TO DO: When you find the line with "(** ** The byte counter *)" among the records below, reproduce it and each line after it exactly, ending with the line with "- apply lookup_delete_eq.".

──────── GIVEN DATA ────────

(* ===== verification/Storage.v ===== *)
(** * Key-value storage (src/src/storage)

    [SpacedStorage] is the interface the block storage is written against
    (src/src/storage/spaced_storage.hpp); its laws say what a store without I/O
    faults does.  [InMemoryStorage] and [InMemorySpacedStorage]
    (src/src/storage/in_memory) are an implementation, and satisfy the laws.
    Keys and values are byte strings of a type [B]; the in-memory store keys its
    [std::map] by the hexadecimal form of the key, which determines the key. *)

From S2P Require Import Prelude Errors Types.

(** storage::Space *)
Inductive Space :=
| Default | SlotToHashes | Header | AttestationSpace | SignatureSpace | Body | StateSpace.

#[global] Instance Space_eq_dec : EqDecision Space.
Proof. solve_decision. Defined.
#[global] Instance Space_countable : Countable Space.
Proof.
  refine (inj_countable'
    (λ s, match s with
          | Default => 0 | SlotToHashes => 1 | Header => 2 | AttestationSpace => 3
          | SignatureSpace => 4 | Body => 5 | StateSpace => 6 end)
    (λ n, match n with
          | 0 => Default | 1 => SlotToHashes | 2 => Header | 3 => AttestationSpace
          | 4 => SignatureSpace | 5 => Body | _ => StateSpace end) _).
  by intros [].
Defined.

(** ** The interface *)
Class SpacedStorage (B W : Type) := {
  ss_tryGet : Space → B → SM W error (option B);
  ss_contains : Space → B → SM W error bool;
  ss_put : Space → B → B → SM W error ();
  ss_remove : Space → B → SM W error ();
}.

(** A store without I/O faults: [ss_view w sp k] is the value stored under [k]. *)
Class SpacedStorageLaws (B W : Type) `{EqDecision B} `{SpacedStorage B W} := {
  ss_view : W → Space → B → option B;
  ss_wf : W → Prop;
  ss_tryGet_law w sp k : ss_wf w →
    ∃ w', ss_tryGet sp k w = (Ok (ss_view w sp k), w') ∧ ss_wf w' ∧
      ∀ sp' k', ss_view w' sp' k' = ss_view w sp' k';
  ss_contains_law w sp k : ss_wf w →
    ∃ w', ss_contains sp k w = (Ok (bool_decide (is_Some (ss_view w sp k))), w') ∧
      ss_wf w' ∧ ∀ sp' k', ss_view w' sp' k' = ss_view w sp' k';
  ss_put_law w sp k v : ss_wf w →
    ∃ w', ss_put sp k v w = (Ok (), w') ∧ ss_wf w' ∧
      ∀ sp' k', ss_view w' sp' k' =
        if decide (sp' = sp ∧ k' = k) then Some v else ss_view w sp' k';
  ss_remove_law w sp k : ss_wf w →
    ∃ w', ss_remove sp k w = (Ok (), w') ∧ ss_wf w' ∧
      ∀ sp' k', ss_view w' sp' k' =
        if decide (sp' = sp ∧ k' = k) then None else ss_view w sp' k';
}.

(** ** InMemoryStorage *)
Section in_memory.
Context {B : Type} `{Countable B} `{BuildMode}.
(** The number of bytes of a value. *)
Context (byte_size : B → N).

Record InMemoryStorage := mkInMemoryStorage {
  im_storage : gmap B B;
  im_size : N;
}.

Definition InMemoryStorage_new : InMemoryStorage := mkInMemoryStorage ∅ 0.

Definition im_get (s : InMemoryStorage) (key : B) : result B :=
  match im_storage s !! key with
  | Some v => Ok v
  | None => Err (E_Storage NOT_FOUND)
  end.

Definition im_tryGet (s : InMemoryStorage) (key : B) : result (option B) :=
  Ok (im_storage s !! key).

Definition im_put (s : InMemoryStorage) (key value : B) : result InMemoryStorage :=
  size ← (match im_storage s !! key with
          | Some old =>
              _ ← boost_assert (byte_size old <=? im_size s);
              Ok (u64_sub (im_size s) (byte_size old))
          | None => Ok (im_size s)
          end);
  Ok (mkInMemoryStorage (<[key := value]> (im_storage s)) (u64_add size (byte_size value))).

Definition im_contains (s : InMemoryStorage) (key : B) : result bool :=
  Ok (bool_decide (is_Some (im_storage s !! key))).

Definition im_remove (s : InMemoryStorage) (key : B) : result InMemoryStorage :=
  match im_storage s !! key with
  | Some old =>
      Ok (mkInMemoryStorage (delete key (im_storage s)) (u64_sub (im_size s) (byte_size old)))
  | None => Ok s
  end.

Definition im_byteSizeHint (s : InMemoryStorage) : option N := Some (im_size s).

(** InMemoryBatch: pending entries, applied to the store by commit. *)
Definition InMemoryBatch : Type := gmap B B.
Definition batch_put (b : InMemoryBatch) (key value : B) : InMemoryBatch := <[key := value]> b.
Definition batch_remove (b : InMemoryBatch) (key : B) : InMemoryBatch := delete key b.
Definition batch_commit (b : InMemoryBatch) (s : InMemoryStorage) : result InMemoryStorage :=
  oc_foldl (λ s '(k, v), im_put s k v) s (map_to_list b).
Definition batch_clear (b : InMemoryBatch) : InMemoryBatch := ∅.

(** ** InMemorySpacedStorage *)
Abbreviation InMemorySpacedStorage := (gmap Space InMemoryStorage).

(** getSpace creates a missing space. *)
Definition getSpace (w : InMemorySpacedStorage) (sp : Space)
    : InMemoryStorage * InMemorySpacedStorage :=
  match w !! sp with
  | Some s => (s, w)
  | None => (InMemoryStorage_new, <[sp := InMemoryStorage_new]> w)
  end.

#[global] Instance InMemory_SpacedStorage : SpacedStorage B InMemorySpacedStorage := {|
  ss_tryGet sp k w := let '(s, w) := getSpace w sp in (im_tryGet s k, w);
  ss_contains sp k w := let '(s, w) := getSpace w sp in (im_contains s k, w);
  ss_put sp k v w := let '(s, w) := getSpace w sp in
    match im_put s k v with
    | Ok s' => (Ok (), <[sp := s']> w)
    | Err e => (Err e, w)
    | Throw x => (Throw x, w)
    end;
  ss_remove sp k w := let '(s, w) := getSpace w sp in
    match im_remove s k with
    | Ok s' => (Ok (), <[sp := s']> w)
    | Err e => (Err e, w)
    | Throw x => (Throw x, w)
    end;
|}.

(** ** The byte counter *)
Definition total_size (m : gmap B B) : N := map_fold (λ _ v acc, byte_size v + acc) 0 m.

(** The counter is the total number of bytes, modulo the width of [size_t]. *)
Definition im_wf (s : InMemoryStorage) : Prop :=
  im_size s = u64 (total_size (im_storage s)).

(** The store fits in memory. *)
Definition im_fits (s : InMemoryStorage) : Prop := total_size (im_storage s) < two64.

Lemma total_size_insert m k v :
  total_size (<[k := v]> m) = byte_size v + total_size (delete k m).
Proof.
  rewrite <- insert_delete_eq. unfold total_size. rewrite map_fold_insert_L; [done| |].
  - intros. lia.
  - apply lookup_delete_eq.
Qed.

Lemma total_size_delete m k v :
  m !! k = Some v → total_size m = byte_size v + total_size (delete k m).
Proof. intros Hv. rewrite <- (insert_id m k v) at 1 by done. apply total_size_insert. Qed.

Lemma u64_add_mod a b : u64_add (u64 a) b = u64 (a + b).
Proof. unfold u64_add, u64. by rewrite N.Div0.add_mod_idemp_l. Qed.

Lemma u64_sub_mod a b : u64_sub (u64 (b + a)) b = u64 a.
Proof.
  unfold u64_sub, u64. pose proof (N.mod_lt b two64 two64_pos) as Hb.
  pose proof (N.mod_lt (b + a) two64 two64_pos) as Hab.
  pose proof (N.div_mod' (b + a) two64) as E1. pose proof (N.div_mod' b two64) as E2.
  pose proof (N.div_mod' a two64) as E3. pose proof (N.mod_lt a two64 two64_pos) as Ha.
  set (q1 := (b + a) / two64) in *. set (r1 := (b + a) mod two64) in *.
  set (q2 := b / two64) in *. set (r2 := b mod two64) in *.
  set (q3 := a / two64) in *. set (r3 := a mod two64) in *.
  assert (Hcase : r1 + two64 - r2 = r3 + two64 ∨ r1 + two64 - r2 = r3).
  { rewrite two64_val in *. nia. }
  destruct Hcase as [-> | ->].
  - rewrite <- (N.mul_1_l two64) at 1. rewrite N.Div0.mod_add. by apply N.mod_small.
  - by apply N.mod_small.
Qed.

Lemma im_put_spec s k v :
  im_wf s → im_fits s →
  ∃ s', im_put s k v = Ok s' ∧ im_wf s' ∧ im_storage s' = <[k := v]> (im_storage s).
Proof.
  intros Hwf Hfit. unfold im_put.
  destruct (im_storage s !! k) as [old|] eqn:Hk.
  - pose proof (total_size_delete _ _ _ Hk) as Ht. unfold im_fits in Hfit.
    assert (Hle : byte_size old ≤ im_size s) by (rewrite Hwf, u64_small by lia; lia).
    rewrite (proj2 (N.leb_le _ _) Hle), boost_assert_true. simpl. eexists. split; [done|].
    split; [|done]. unfold im_wf. simpl. rewrite total_size_insert, Hwf, Ht, u64_sub_mod, u64_add_mod.
    f_equal. lia.
  - simpl. eexists. split; [done|]. split; [|done]. unfold im_wf. simpl.
    rewrite total_size_insert, delete_id by done. rewrite Hwf, u64_add_mod. f_equal. lia.
Qed.

Lemma im_remove_spec s k :
  im_wf s →
  ∃ s', im_remove s k = Ok s' ∧ im_wf s' ∧ im_storage s' = delete k (im_storage s).
Proof.
  intros Hwf. unfold im_remove. destruct (im_storage s !! k) as [old|] eqn:Hk.
  - eexists. split; [done|]. split; [|done]. unfold im_wf. simpl.
    rewrite Hwf, (total_size_delete _ _ _ Hk). apply u64_sub_mod.
  - exists s. split; [done|]. split; [done|]. by rewrite delete_id.
Qed.

Lemma getSpace_view w sp sp' :
  default InMemoryStorage_new ((getSpace w sp).2 !! sp') = default InMemoryStorage_new (w !! sp').
Proof.
  unfold getSpace. destruct (w !! sp) eqn:Hs; [done|]. simpl. rewrite lookup_insert.
  case_decide; [subst; by rewrite Hs|done].
Qed.
Lemma getSpace_fst w sp : (getSpace w sp).1 = default InMemoryStorage_new (w !! sp).
Proof. unfold getSpace. by destruct (w !! sp). Qed.
End in_memory.

Arguments InMemoryStorage B {_ _}.

(** Without assertions the in-memory store is a fault-free [SpacedStorage]; with them
    it is as long as the stored bytes can be counted ([im_put_spec]). *)
Section laws.
Context {B : Type} `{Countable B} (byte_size : B → N).
#[local] Existing Instance ReleaseBuild.
#[local] Instance InMemory : SpacedStorage B (gmap Space (InMemoryStorage B)) :=
  InMemory_SpacedStorage byte_size.

Definition im_view (w : gmap Space (InMemoryStorage B)) (sp : Space) (k : B) : option B :=
  im_storage (default InMemoryStorage_new (w !! sp)) !! k.

#[global] Program Instance InMemory_laws :
    @SpacedStorageLaws B (gmap Space (InMemoryStorage B)) _ InMemory := {|
  ss_view := im_view;
  ss_wf _ := True;
|}.
Next Obligation.
  intros w sp k _. simpl. destruct (getSpace w sp) as [s w'] eqn:Hg.
  exists w'. pose proof (getSpace_fst w sp) as H1. rewrite Hg in H1. simpl in H1.
  split; [unfold im_tryGet, im_view; by rewrite H1|]. split; [done|]. intros sp' k'.
  unfold im_view. pose proof (getSpace_view w sp sp') as H2. rewrite Hg in H2. simpl in H2. by rewrite H2.
Qed.
Next Obligation.
  intros w sp k _. simpl. destruct (getSpace w sp) as [s w'] eqn:Hg.
  exists w'. pose proof (getSpace_fst w sp) as H1. rewrite Hg in H1. simpl in H1.
  split; [unfold im_contains, im_view; by rewrite H1|]. split; [done|]. intros sp' k'.
  unfold im_view. pose proof (getSpace_view w sp sp') as H2. rewrite Hg in H2. simpl in H2. by rewrite H2.
Qed.
Next Obligation.
  intros w sp k v _. simpl. destruct (getSpace w sp) as [s w'] eqn:Hg.
  pose proof (getSpace_fst w sp) as H1. rewrite Hg in H1. simpl in H1.
  assert (∃ s', im_put byte_size s k v = Ok s' ∧ im_storage s' = <[k := v]> (im_storage s)) as (s' & Hp & Hs').
  { unfold im_put. destruct (im_storage s !! k); simpl; eauto. }
  rewrite Hp. eexists. split; [done|]. split; [done|]. intros sp' k'. unfold im_view.
  pose proof (getSpace_view w sp sp') as H2. rewrite Hg in H2. simpl in H2.
  rewrite lookup_insert. destruct (decide (sp = sp')) as [<-|Hne].
  - simpl. rewrite Hs', lookup_insert, H1. repeat case_decide; naive_solver.
  - rewrite H2. rewrite decide_False by naive_solver. done.
Qed.
Next Obligation.
  intros w sp k _. simpl. destruct (getSpace w sp) as [s w'] eqn:Hg.
  pose proof (getSpace_fst w sp) as H1. rewrite Hg in H1. simpl in H1.
  assert (∃ s', im_remove byte_size s k = Ok s' ∧ im_storage s' = delete k (im_storage s)) as (s' & Hp & Hs').
  { unfold im_remove. destruct (im_storage s !! k) eqn:Hk; [by eauto|]. exists s. by rewrite delete_id. }
  rewrite Hp. eexists. split; [done|]. split; [done|]. intros sp' k'. unfold im_view.
  pose proof (getSpace_view w sp sp') as H2. rewrite Hg in H2. simpl in H2.
  rewrite lookup_insert. destruct (decide (sp = sp')) as [<-|Hne].
  - simpl. rewrite Hs', lookup_delete, H1. repeat case_decide; naive_solver.
  - rewrite H2. rewrite decide_False by naive_solver. done.
Qed.
End laws.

────────

SOLVED EXERCISE:
(** ** The byte counter *)
Definition total_size (m : gmap B B) : N := map_fold (λ _ v acc, byte_size v + acc) 0 m.

(** The counter is the total number of bytes, modulo the width of [size_t]. *)
Definition im_wf (s : InMemoryStorage) : Prop :=
  im_size s = u64 (total_size (im_storage s)).

(** The store fits in memory. *)
Definition im_fits (s : InMemoryStorage) : Prop := total_size (im_storage s) < two64.

Lemma total_size_insert m k v :
  total_size (<[k := v]> m) = byte_size v + total_size (delete k m).
Proof.
  rewrite <- insert_delete_eq. unfold total_size. rewrite map_fold_insert_L; [done| |].
  - intros. lia.
  - apply lookup_delete_eq.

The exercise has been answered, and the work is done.